In the trial, Goss and colleagues found 207 breast cancers recurred in women after an average of 2.4 years. Of those cancers, 75 occurred in the letrozole group and 132 in the placebo group. The estimated four-year, disease-free survival rates were 93 percent for the letrozole patients and 87 percent for the placebo patients.
"These findings will be of intense interest to hundreds of thousands of women," said Dr. James Ingle, a medical oncologist at the Mayo Clinic in Rochester, Minn., who led the U.S. component of the study. "The results indicate that we have something following those first five years after tamoxifen. We are seeing a 43 percent reduction in risk without additional side effects. We can have confidence in these results."
That confidence was not mirrored, however, in an accompanying editorial in the New England journal, by Dr. Harold Burstein of Dana-Farber Cancer Institute, the department of medicine at Brigham and Women's Hospital and Harvard Medical School in Boston.
"A woman who is considering letrozole therapy after five years of tamoxifen therapy in order to reduce further the risk of a recurrence of breast cancer should be carefully educated about the realistic benefits and the likely side effects of therapy so that she can make a well-informed decision," Burstein wrote. He added previous studies have shown aromatase inhibitors are associated with osteoporosis and related bone fractures, hot flashes and night sweats, arthritis and sexual dysfunction. "Although letrozole therapy was generally well tolerated and convenient (in the trials), individual patients may have more pronounced symptoms and be forced to weigh carefully the benefits and side effects of treatment. The long-term safety of aromatase inhibitors is uncertain, and the supplemental data on bone density, cardiovascular health, and quality of life collected as part of this trial have yet to be reported."
Dr.
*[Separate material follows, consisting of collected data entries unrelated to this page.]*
(* ===== verification/SyscallProofs.v ===== *)
(** * System calls on processes: theorems

    The dispatcher of [Syscall.v] on top of the scheduler's invariant: [fork] leaves a child that is a copy of
    the caller and is scheduled, and the status of [exit] reaches the parent that waits. *)

From S2P Require Import Prelude Bytes Cpu Spinlock Pmm Vmm VmmTree VmmProofs VmmFree VmmSpace VmmClone VmmTheorems.
From S2P Require Import KVector KHeap KList Process SchedInv Scheduler SchedProofs SchedOps SchedTheorems SchedClaims.
From S2P Require Import UserSpace Elf Exec ExecProofs ForkProofs Syscall.

#[local] Coercion Z.of_nat : nat >-> Z.

(** ** Address spaces *)

(** The address space of a new process beside those there are. *)
Lemma spaces_ok_add v v' m p c q : spaces_ok v m → sys_ok v' (plus_root (user_root v m) q) → ¬ user_root v m q →
  hhdm_offset v' = hhdm_offset v → kernel_pml4 v' = kernel_pml4 v → m !! p = None → pml4 c = hhdm_ptov v q →
  spaces_ok v' (<[p := c]> m).
Proof.
  intros [Hsys Hr Hinj] Hsys' Hnew Hho Hk Hp Hc.
  assert (∀ x, hhdm_vtop v' x = hhdm_vtop v x) as Hvt by (intros x; unfold hhdm_vtop; by rewrite Hho).
  assert (∀ x, hhdm_ptov v' x = hhdm_ptov v x) as Hpt by (intros x; unfold hhdm_ptov; by rewrite Hho).
  assert (plus_root (user_root v m) q q) as Hroot by (by right).
  assert (page_ok q) as Hq.
  { apply (f_page _ _ (ok_forest _ _ (proj1 Hsys')) q []); [|done]. left. split; [done|apply user_path_nil]. }
  assert (hhdm_vtop v (pml4 c) = q) as Hcq by (rewrite Hc; by apply vtop_ptov).
  assert (pml4 c ≠ kernel_pml4 v') as Hck.
  { intros He. destruct Hsys' as (_ & _ & Hnk & _). apply Hnk. right. unfold kroot. by rewrite <- He, Hvt. }
  assert (0 < pml4 c < 2 ^ 64) as Hc64.
  { pose proof (root_ptr v' _ q Hsys' Hroot) as H0. rewrite Hc, <- Hpt in *. unfold hhdm_ptov, wrap in *.
    pose proof (Z.mod_pos_bound (q + hhdm_offset v') (2 ^ 64)). lia. }
  split.
  - eapply sys_ok_roots; [|exact Hsys']. intros r. split.
    + intros [(p' & d & Hd & Hdk & ->)| ->].
      * exists p', d. rewrite lookup_insert_ne by congruence. by rewrite Hk, Hvt.
      * exists p, c. rewrite lookup_insert_eq, Hvt. by rewrite Hcq.
    + intros (p' & d & Hd & Hdk & ->). rewrite Hvt. destruct (decide (p' = p)) as [->|Hne].
      * rewrite lookup_insert_eq in Hd. injection Hd as <-. by right.
      * rewrite lookup_insert_ne in Hd by done. left. exists p', d. by rewrite <- Hk.
  - intros p' d. rewrite lookup_insert. case_decide; [intros [= <-]; exact Hc64|apply Hr].
  - rewrite Hk. intros p1 p2 d e Hd He Heq Hdk.
    assert (∀ p' x, m !! p' = Some x → pml4 x = pml4 c → pml4 x ≠ kernel_pml4 v → False) as Hno.
    { intros p' x Hx Hxc Hxk. apply Hnew. exists p', x. split_and!; [done..|by rewrite Hxc, Hcq]. }
    apply lookup_insert_Some in Hd as [[<- <-]|[? Hd]]; apply lookup_insert_Some in He as [[<- <-]|[? He]]; try done.
    + exfalso. apply (Hno p2 e); congruence.
    + exfalso. by apply (Hno p1 d).
    + by eapply Hinj.
Qed.

Lemma spaces_ok_sub v m p c : m !! p = None → spaces_ok v (<[p := c]> m) → spaces_ok v m.
Proof.
  intros Hp [(Hok & Hl & Hk & Hi) Hr Hinj].
  assert (∀ p' d, m !! p' = Some d → <[p := c]> m !! p' = Some d) as Hold by (intros p' d Hd; rewrite lookup_insert_ne; congruence).
  assert (∀ r, user_root v m r → user_root v (<[p := c]> m) r) as Hroot.
  { intros r (p' & d & Hd & Hdk & Hx). exists p', d. split_and!; [by apply Hold|done..]. }
  split.
  - split; [|split; [done|split; [by intros Hn%Hroot|done]]]. eapply vm_ok_sub; [|exact Hok].
    intros r l [[Hx ?]|Hx]; [left; split; [by apply Hroot|done]|by right].
  - intros p' d Hd. by eapply Hr, Hold.
  - intros p1 p2 d e Hd He. eapply Hinj; by apply Hold.
Qed.

Section dispatch.
Context {P : Type} `{!SchedulerPolicy P, !PolicyLaws P}.
Context (new_addr : gmap Z (lnode Z) → Z) (time : nat → Z) (rsp : Z).
Context (forked_entry : Z) (g : Process) (new_pid new_stack new_object : Z).
Context (elsewhere : call → M (ksys (P := P)) (control * option Z)).
Implicit Types (s : sched (P := P)) (k : ksys (P := P)).

Lemma in_sched_run {A} (m : M sched A) k s' a : m (k_sched k) = Ok (s', a) →
  in_sched m k = Ok (mk_ksys s' (k_stacks k), a).
Proof. intros H. unfold in_sched, zoom. by rewrite H. Qed.

Lemma current_run s : cur s ≠ 0 → in_cpu current_process s = Ok (s, cur s).
Proof.
  intros Hc. destruct (wp_total (in_cpu current_process) (λ a s', s' = s ∧ a = cur s) s) as (s' & a & -> & -> & ->); [|done].
  by apply wp_current.
Qed.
Diane Young, vice president for clinical development at Novartis, said the company is planning to seek Food and Drug Administration approval to use letrozole following tamoxifen based on the results. "We expect to file ... by the second half of 2004," she told United Press International.
Young said her company expected the results to be positive, but she said she was surprised at how soon the differences between letrozole and placebo were seen and how deep the differences between the treatments became.
Novartis contributed about $12 million ($20 million Canadian) to the study, which was conducted in conjunction with the Canadian Cancer Society, the National Cancer Institute of Canada and the National Cancer Institute of the United States, she said.
Goss said he developed the study design along with other researchers and then approached Novartis for the funding.
Because the study was stopped early, Ingle said it left numerous questions unanswered, however, including the optimal time a person should take letrozole after the tamoxifen regimen.
Goss noted cancer cells find a way to become resistant to tamoxifen after five years and said he suspects a similar resistance to letrozole could arise as well.
Young said other trials now are under way with letrozole to study various uses of the drug. One trial compares letrozole directly to tamoxifen. The same trial also looks at whether there are advantages to treating patients first with letrozole and then tamoxifen.
Ingle noted the trial results announced Thursday only apply to post-menopausal women with hormone-dependent cancers. Of the 211,000 new cases of breast cancer currently diagnosed in the United States each year, Ingle said about 84,000 would be expected to be hormone-dependent.